**Work required:**
All lines from the one that contains "- by eapply sql_write_dense." through the final line of the entries must be repeated exactly. No other lines belong in the output.

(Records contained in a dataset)
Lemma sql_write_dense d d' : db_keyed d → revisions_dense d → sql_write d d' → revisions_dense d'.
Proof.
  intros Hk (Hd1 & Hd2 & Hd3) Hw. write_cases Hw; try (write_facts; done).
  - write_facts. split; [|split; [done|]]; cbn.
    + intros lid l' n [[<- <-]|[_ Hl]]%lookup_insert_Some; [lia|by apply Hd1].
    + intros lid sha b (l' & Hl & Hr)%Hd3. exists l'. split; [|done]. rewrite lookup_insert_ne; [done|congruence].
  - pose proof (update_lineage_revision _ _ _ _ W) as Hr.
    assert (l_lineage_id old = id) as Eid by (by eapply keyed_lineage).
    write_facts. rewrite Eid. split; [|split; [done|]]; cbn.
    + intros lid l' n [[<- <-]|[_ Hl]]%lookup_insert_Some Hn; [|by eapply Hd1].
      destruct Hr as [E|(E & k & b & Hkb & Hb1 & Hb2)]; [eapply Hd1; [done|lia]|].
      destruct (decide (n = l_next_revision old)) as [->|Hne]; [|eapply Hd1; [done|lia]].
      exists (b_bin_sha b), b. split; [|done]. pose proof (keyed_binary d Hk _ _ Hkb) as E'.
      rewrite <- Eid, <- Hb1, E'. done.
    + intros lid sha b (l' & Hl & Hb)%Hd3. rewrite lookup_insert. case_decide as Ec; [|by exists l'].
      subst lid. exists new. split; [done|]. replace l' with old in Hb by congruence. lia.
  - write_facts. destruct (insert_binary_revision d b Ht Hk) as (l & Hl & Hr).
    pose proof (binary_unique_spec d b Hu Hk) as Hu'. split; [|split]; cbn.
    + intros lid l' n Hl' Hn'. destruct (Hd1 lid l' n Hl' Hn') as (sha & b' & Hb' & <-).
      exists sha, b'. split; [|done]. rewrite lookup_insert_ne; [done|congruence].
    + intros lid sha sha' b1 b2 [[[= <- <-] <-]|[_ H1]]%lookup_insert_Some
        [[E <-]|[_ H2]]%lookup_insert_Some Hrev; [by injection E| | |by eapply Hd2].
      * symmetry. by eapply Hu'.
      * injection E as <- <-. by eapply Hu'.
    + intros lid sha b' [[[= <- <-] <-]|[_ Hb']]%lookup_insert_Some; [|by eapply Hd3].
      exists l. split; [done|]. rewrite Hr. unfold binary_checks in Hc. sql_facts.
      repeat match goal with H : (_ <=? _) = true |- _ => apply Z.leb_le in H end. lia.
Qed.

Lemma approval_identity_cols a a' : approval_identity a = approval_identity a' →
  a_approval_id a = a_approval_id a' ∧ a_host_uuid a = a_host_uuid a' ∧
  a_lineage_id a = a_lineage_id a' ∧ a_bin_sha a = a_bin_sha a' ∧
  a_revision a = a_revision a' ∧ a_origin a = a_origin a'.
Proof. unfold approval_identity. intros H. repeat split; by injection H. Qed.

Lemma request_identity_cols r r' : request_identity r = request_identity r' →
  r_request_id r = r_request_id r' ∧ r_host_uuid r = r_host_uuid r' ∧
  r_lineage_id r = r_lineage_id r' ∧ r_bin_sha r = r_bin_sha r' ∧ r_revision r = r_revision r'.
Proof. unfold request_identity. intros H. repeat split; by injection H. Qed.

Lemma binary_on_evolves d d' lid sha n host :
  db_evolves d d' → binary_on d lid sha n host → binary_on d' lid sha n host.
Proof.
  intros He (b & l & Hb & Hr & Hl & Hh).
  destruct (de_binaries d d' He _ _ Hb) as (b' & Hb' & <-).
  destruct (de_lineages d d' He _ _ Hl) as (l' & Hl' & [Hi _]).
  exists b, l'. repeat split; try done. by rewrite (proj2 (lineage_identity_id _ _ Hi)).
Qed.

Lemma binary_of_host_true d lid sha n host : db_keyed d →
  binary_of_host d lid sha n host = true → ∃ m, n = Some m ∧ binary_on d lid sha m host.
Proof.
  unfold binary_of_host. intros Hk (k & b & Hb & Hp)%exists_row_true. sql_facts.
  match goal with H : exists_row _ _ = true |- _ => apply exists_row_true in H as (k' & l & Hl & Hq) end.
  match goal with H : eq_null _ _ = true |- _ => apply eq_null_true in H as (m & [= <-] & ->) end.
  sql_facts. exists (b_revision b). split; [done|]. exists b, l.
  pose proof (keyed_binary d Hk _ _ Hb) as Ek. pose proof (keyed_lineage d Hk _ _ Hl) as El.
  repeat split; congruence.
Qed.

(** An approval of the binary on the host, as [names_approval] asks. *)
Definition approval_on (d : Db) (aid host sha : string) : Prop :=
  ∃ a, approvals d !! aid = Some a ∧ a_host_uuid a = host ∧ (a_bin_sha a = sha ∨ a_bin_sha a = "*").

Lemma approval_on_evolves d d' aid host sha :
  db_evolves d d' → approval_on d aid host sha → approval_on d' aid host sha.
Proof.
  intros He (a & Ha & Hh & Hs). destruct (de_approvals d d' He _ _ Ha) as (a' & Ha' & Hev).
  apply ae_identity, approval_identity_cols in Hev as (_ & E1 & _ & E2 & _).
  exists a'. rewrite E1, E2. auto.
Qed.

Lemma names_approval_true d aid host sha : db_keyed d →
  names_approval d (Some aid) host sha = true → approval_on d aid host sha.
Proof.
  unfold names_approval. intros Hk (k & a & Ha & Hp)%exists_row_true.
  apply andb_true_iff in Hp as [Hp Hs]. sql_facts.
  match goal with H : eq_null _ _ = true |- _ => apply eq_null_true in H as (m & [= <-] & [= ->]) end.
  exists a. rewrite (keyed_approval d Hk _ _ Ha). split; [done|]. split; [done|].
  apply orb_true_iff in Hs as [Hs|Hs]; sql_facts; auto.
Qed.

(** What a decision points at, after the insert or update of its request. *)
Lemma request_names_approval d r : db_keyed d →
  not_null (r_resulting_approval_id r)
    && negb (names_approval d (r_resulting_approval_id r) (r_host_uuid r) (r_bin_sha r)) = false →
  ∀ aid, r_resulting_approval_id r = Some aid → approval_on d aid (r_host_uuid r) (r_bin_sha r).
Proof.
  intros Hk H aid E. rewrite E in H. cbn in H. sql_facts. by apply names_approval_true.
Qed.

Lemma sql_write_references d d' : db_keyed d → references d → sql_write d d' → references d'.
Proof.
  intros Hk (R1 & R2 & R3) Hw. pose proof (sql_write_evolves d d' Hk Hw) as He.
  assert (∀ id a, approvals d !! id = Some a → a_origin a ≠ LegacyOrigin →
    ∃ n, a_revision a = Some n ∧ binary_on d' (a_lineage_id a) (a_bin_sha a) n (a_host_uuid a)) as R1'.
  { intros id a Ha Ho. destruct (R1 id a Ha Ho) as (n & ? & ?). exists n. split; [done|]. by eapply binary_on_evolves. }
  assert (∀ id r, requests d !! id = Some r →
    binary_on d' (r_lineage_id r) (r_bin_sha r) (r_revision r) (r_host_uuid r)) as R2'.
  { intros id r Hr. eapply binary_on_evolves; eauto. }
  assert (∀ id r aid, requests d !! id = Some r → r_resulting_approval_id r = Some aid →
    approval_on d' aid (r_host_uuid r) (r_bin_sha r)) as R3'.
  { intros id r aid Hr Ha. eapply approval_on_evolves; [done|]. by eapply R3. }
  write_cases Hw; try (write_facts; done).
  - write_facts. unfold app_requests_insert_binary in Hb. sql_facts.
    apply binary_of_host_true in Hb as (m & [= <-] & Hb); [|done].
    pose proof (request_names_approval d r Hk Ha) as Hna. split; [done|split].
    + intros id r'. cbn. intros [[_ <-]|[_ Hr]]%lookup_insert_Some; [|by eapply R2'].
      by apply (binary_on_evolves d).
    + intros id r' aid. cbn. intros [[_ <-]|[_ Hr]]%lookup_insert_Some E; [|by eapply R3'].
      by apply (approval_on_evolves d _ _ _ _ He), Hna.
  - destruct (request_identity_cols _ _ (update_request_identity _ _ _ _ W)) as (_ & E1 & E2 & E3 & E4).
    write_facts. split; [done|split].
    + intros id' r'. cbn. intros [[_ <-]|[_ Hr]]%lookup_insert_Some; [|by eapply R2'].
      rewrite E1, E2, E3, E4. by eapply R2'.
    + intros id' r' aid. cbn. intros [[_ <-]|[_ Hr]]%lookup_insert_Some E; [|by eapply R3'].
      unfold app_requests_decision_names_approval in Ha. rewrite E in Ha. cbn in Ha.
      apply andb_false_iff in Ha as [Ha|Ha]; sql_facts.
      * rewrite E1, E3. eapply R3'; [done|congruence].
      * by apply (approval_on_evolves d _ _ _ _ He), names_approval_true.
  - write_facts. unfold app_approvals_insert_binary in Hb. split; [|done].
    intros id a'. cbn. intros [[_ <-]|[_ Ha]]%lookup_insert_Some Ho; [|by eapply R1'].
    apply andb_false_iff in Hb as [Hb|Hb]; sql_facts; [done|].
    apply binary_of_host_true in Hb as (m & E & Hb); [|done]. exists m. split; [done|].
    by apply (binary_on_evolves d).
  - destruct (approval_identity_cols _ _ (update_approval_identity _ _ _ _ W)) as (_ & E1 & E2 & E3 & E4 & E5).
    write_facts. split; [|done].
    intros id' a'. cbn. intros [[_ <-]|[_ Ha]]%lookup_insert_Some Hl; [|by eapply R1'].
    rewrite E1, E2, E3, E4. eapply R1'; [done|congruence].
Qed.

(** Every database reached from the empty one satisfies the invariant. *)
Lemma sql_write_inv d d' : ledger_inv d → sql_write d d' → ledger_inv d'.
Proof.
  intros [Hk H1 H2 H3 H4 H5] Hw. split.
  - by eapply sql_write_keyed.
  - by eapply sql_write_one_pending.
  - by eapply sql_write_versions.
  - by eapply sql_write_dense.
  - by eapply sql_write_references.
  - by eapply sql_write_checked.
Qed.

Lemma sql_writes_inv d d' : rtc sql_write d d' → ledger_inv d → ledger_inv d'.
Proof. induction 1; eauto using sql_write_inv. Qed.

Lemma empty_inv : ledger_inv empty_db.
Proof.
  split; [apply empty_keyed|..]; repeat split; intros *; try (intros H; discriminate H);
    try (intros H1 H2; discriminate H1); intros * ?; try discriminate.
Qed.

**Output of the exercise:**
  - by eapply sql_write_dense.
  - by eapply sql_write_references.
  - by eapply sql_write_checked.
Qed.

Lemma sql_writes_inv d d' : rtc sql_write d d' → ledger_inv d → ledger_inv d'.
Proof. induction 1; eauto using sql_write_inv. Qed.

Lemma empty_inv : ledger_inv empty_db.
Proof.
  split; [apply empty_keyed|..]; repeat split; intros *; try (intros H; discriminate H);
    try (intros H1 H2; discriminate H1); intros * ?; try discriminate.
Qed.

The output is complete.